**Task brief**
All the data should be printed again exactly as written.

**Data for analysis**
#####
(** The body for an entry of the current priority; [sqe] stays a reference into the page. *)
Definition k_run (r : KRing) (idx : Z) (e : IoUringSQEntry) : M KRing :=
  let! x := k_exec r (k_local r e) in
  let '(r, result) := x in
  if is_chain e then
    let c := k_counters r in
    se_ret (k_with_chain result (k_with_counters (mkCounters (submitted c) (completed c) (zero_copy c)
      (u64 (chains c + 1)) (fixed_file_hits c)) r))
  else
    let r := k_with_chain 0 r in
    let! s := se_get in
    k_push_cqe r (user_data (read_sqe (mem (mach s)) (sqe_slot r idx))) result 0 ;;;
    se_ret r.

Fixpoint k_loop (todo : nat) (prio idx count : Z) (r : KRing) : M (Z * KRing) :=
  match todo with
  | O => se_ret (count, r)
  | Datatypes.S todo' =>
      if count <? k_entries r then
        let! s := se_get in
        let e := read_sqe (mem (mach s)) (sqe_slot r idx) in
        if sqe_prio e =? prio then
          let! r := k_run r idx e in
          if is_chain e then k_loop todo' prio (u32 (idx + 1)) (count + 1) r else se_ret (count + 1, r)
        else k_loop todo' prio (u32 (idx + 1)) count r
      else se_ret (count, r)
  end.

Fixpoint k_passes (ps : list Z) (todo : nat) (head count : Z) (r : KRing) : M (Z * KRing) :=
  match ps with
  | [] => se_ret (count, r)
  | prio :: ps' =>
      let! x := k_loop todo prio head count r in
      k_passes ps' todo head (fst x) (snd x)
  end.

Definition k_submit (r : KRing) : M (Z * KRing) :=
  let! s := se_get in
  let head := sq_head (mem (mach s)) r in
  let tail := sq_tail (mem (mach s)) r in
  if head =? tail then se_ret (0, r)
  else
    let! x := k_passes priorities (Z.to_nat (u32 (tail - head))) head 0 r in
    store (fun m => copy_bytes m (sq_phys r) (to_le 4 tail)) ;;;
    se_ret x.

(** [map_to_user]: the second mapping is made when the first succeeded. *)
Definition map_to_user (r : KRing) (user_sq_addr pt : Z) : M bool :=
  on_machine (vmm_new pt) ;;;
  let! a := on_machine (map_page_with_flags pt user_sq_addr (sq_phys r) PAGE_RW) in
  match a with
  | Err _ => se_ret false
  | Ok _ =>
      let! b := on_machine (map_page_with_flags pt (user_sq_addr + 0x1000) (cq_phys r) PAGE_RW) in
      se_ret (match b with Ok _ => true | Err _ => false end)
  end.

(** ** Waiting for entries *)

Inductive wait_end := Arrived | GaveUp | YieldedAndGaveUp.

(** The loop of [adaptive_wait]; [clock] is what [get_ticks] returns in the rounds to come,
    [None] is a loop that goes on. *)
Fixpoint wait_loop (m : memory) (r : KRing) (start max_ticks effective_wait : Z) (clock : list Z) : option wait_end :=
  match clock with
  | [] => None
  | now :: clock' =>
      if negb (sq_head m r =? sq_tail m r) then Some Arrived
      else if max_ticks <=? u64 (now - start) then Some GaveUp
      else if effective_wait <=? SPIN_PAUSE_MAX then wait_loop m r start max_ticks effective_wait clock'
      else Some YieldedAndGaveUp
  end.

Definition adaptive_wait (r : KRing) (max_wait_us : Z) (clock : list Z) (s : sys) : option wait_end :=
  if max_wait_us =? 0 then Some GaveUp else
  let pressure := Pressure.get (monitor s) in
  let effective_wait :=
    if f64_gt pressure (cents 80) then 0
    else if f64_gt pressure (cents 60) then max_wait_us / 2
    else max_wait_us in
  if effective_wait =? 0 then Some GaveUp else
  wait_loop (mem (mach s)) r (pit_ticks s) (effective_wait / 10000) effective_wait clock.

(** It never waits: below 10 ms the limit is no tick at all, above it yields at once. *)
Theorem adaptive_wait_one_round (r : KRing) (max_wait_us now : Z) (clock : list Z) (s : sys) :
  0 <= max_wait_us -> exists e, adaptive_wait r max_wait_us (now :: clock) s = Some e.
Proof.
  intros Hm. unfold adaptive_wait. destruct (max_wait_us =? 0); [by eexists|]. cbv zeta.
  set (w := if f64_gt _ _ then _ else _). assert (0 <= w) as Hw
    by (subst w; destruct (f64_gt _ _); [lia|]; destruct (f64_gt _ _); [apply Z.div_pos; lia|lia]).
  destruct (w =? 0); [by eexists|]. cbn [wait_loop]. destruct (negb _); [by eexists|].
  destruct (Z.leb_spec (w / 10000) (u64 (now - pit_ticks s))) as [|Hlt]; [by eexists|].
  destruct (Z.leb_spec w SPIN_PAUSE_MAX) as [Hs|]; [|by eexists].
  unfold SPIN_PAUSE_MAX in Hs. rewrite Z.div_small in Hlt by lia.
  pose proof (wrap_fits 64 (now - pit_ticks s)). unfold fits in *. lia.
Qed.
#####
**Problem solution**
(** The body for an entry of the current priority; [sqe] stays a reference into the page. *)
Definition k_run (r : KRing) (idx : Z) (e : IoUringSQEntry) : M KRing :=
  let! x := k_exec r (k_local r e) in
  let '(r, result) := x in
  if is_chain e then
    let c := k_counters r in
    se_ret (k_with_chain result (k_with_counters (mkCounters (submitted c) (completed c) (zero_copy c)
      (u64 (chains c + 1)) (fixed_file_hits c)) r))
  else
    let r := k_with_chain 0 r in
    let! s := se_get in
    k_push_cqe r (user_data (read_sqe (mem (mach s)) (sqe_slot r idx))) result 0 ;;;
    se_ret r.

Fixpoint k_loop (todo : nat) (prio idx count : Z) (r : KRing) : M (Z * KRing) :=
  match todo with
  | O => se_ret (count, r)
  | Datatypes.S todo' =>
      if count <? k_entries r then
        let! s := se_get in
        let e := read_sqe (mem (mach s)) (sqe_slot r idx) in
        if sqe_prio e =? prio then
          let! r := k_run r idx e in
          if is_chain e then k_loop todo' prio (u32 (idx + 1)) (count + 1) r else se_ret (count + 1, r)
        else k_loop todo' prio (u32 (idx + 1)) count r
      else se_ret (count, r)
  end.

Fixpoint k_passes (ps : list Z) (todo : nat) (head count : Z) (r : KRing) : M (Z * KRing) :=
  match ps with
  | [] => se_ret (count, r)
  | prio :: ps' =>
      let! x := k_loop todo prio head count r in
      k_passes ps' todo head (fst x) (snd x)
  end.

Definition k_submit (r : KRing) : M (Z * KRing) :=
  let! s := se_get in
  let head := sq_head (mem (mach s)) r in
  let tail := sq_tail (mem (mach s)) r in
  if head =? tail then se_ret (0, r)
  else
    let! x := k_passes priorities (Z.to_nat (u32 (tail - head))) head 0 r in
    store (fun m => copy_bytes m (sq_phys r) (to_le 4 tail)) ;;;
    se_ret x.

(** [map_to_user]: the second mapping is made when the first succeeded. *)
Definition map_to_user (r : KRing) (user_sq_addr pt : Z) : M bool :=
  on_machine (vmm_new pt) ;;;
  let! a := on_machine (map_page_with_flags pt user_sq_addr (sq_phys r) PAGE_RW) in
  match a with
  | Err _ => se_ret false
  | Ok _ =>
      let! b := on_machine (map_page_with_flags pt (user_sq_addr + 0x1000) (cq_phys r) PAGE_RW) in
      se_ret (match b with Ok _ => true | Err _ => false end)
  end.

(** ** Waiting for entries *)

Inductive wait_end := Arrived | GaveUp | YieldedAndGaveUp.

(** The loop of [adaptive_wait]; [clock] is what [get_ticks] returns in the rounds to come,
    [None] is a loop that goes on. *)
Fixpoint wait_loop (m : memory) (r : KRing) (start max_ticks effective_wait : Z) (clock : list Z) : option wait_end :=
  match clock with
  | [] => None
  | now :: clock' =>
      if negb (sq_head m r =? sq_tail m r) then Some Arrived
      else if max_ticks <=? u64 (now - start) then Some GaveUp
      else if effective_wait <=? SPIN_PAUSE_MAX then wait_loop m r start max_ticks effective_wait clock'
      else Some YieldedAndGaveUp
  end.

Definition adaptive_wait (r : KRing) (max_wait_us : Z) (clock : list Z) (s : sys) : option wait_end :=
  if max_wait_us =? 0 then Some GaveUp else
  let pressure := Pressure.get (monitor s) in
  let effective_wait :=
    if f64_gt pressure (cents 80) then 0
    else if f64_gt pressure (cents 60) then max_wait_us / 2
    else max_wait_us in
  if effective_wait =? 0 then Some GaveUp else
  wait_loop (mem (mach s)) r (pit_ticks s) (effective_wait / 10000) effective_wait clock.

(** It never waits: below 10 ms the limit is no tick at all, above it yields at once. *)
Theorem adaptive_wait_one_round (r : KRing) (max_wait_us now : Z) (clock : list Z) (s : sys) :
  0 <= max_wait_us -> exists e, adaptive_wait r max_wait_us (now :: clock) s = Some e.
Proof.
  intros Hm. unfold adaptive_wait. destruct (max_wait_us =? 0); [by eexists|]. cbv zeta.
  set (w := if f64_gt _ _ then _ else _). assert (0 <= w) as Hw
    by (subst w; destruct (f64_gt _ _); [lia|]; destruct (f64_gt _ _); [apply Z.div_pos; lia|lia]).
  destruct (w =? 0); [by eexists|]. cbn [wait_loop]. destruct (negb _); [by eexists|].
  destruct (Z.leb_spec (w / 10000) (u64 (now - pit_ticks s))) as [|Hlt]; [by eexists|].
  destruct (Z.leb_spec w SPIN_PAUSE_MAX) as [Hs|]; [|by eexists].
  unfold SPIN_PAUSE_MAX in Hs. rewrite Z.div_small in Hlt by lia.
  pose proof (wrap_fits 64 (now - pit_ticks s)). unfold fits in *. lia.
Qed.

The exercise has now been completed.